• YOUR ASSIGNMENT: Word for word, set down every line of the entries below from the line with "(** The exceptions" to the line with "(e : jwt_error)", including both, and no other line.

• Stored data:
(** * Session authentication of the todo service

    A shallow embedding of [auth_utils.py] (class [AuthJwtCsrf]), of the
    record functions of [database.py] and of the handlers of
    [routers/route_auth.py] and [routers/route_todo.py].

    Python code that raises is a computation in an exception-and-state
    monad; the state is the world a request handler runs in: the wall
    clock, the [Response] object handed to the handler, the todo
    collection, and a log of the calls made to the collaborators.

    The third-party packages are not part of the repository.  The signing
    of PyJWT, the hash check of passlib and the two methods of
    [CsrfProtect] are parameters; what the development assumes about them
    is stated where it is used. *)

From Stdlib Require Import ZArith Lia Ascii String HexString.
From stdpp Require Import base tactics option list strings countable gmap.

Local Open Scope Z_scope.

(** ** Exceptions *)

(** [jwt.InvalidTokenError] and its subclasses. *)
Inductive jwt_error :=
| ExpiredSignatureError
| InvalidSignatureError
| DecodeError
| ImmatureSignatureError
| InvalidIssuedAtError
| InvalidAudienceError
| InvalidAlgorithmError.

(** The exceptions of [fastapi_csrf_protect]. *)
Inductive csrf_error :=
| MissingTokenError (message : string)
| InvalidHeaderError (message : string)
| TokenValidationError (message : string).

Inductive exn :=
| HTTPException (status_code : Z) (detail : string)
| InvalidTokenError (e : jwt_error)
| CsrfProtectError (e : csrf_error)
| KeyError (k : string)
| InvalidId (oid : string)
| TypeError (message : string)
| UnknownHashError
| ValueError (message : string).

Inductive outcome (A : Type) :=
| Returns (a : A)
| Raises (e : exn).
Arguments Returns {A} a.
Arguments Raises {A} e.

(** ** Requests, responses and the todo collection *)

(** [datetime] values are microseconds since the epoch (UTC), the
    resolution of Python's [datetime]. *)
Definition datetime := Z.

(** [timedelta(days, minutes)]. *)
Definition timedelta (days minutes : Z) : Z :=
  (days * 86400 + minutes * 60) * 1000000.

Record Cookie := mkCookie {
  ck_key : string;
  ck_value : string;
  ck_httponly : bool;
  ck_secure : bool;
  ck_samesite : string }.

...

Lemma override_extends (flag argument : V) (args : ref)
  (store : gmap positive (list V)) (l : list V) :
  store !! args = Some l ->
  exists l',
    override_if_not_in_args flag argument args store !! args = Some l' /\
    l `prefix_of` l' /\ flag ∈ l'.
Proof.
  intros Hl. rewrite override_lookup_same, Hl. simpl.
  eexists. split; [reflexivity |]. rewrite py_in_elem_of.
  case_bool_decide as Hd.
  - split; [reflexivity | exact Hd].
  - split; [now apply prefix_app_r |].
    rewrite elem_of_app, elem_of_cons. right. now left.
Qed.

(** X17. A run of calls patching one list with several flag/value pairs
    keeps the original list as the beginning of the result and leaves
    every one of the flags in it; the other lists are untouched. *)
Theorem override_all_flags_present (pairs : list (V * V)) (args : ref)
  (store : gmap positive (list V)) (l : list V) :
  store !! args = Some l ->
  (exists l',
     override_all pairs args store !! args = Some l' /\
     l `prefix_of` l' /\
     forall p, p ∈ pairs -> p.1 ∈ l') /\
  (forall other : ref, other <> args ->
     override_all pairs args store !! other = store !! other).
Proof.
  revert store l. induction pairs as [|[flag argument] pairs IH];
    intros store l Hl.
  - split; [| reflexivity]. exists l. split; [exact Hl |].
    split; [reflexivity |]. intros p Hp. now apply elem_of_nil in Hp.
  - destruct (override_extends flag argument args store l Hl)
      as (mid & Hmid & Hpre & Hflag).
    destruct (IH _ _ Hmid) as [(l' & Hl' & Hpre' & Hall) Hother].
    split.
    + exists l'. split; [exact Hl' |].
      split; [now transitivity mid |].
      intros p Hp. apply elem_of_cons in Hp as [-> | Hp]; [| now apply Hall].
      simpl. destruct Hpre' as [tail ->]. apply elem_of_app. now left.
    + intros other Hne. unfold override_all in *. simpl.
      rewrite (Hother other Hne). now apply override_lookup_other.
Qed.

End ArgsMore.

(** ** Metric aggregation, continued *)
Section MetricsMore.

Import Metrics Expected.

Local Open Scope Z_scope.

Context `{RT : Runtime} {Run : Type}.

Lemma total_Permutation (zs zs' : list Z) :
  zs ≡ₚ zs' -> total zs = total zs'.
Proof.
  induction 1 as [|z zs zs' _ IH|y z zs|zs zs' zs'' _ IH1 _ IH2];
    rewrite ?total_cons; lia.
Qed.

• RESPONSE:
(** The exceptions of [fastapi_csrf_protect]. *)
Inductive csrf_error :=
| MissingTokenError (message : string)
| InvalidHeaderError (message : string)
| TokenValidationError (message : string).

Inductive exn :=
| HTTPException (status_code : Z) (detail : string)
| InvalidTokenError (e : jwt_error)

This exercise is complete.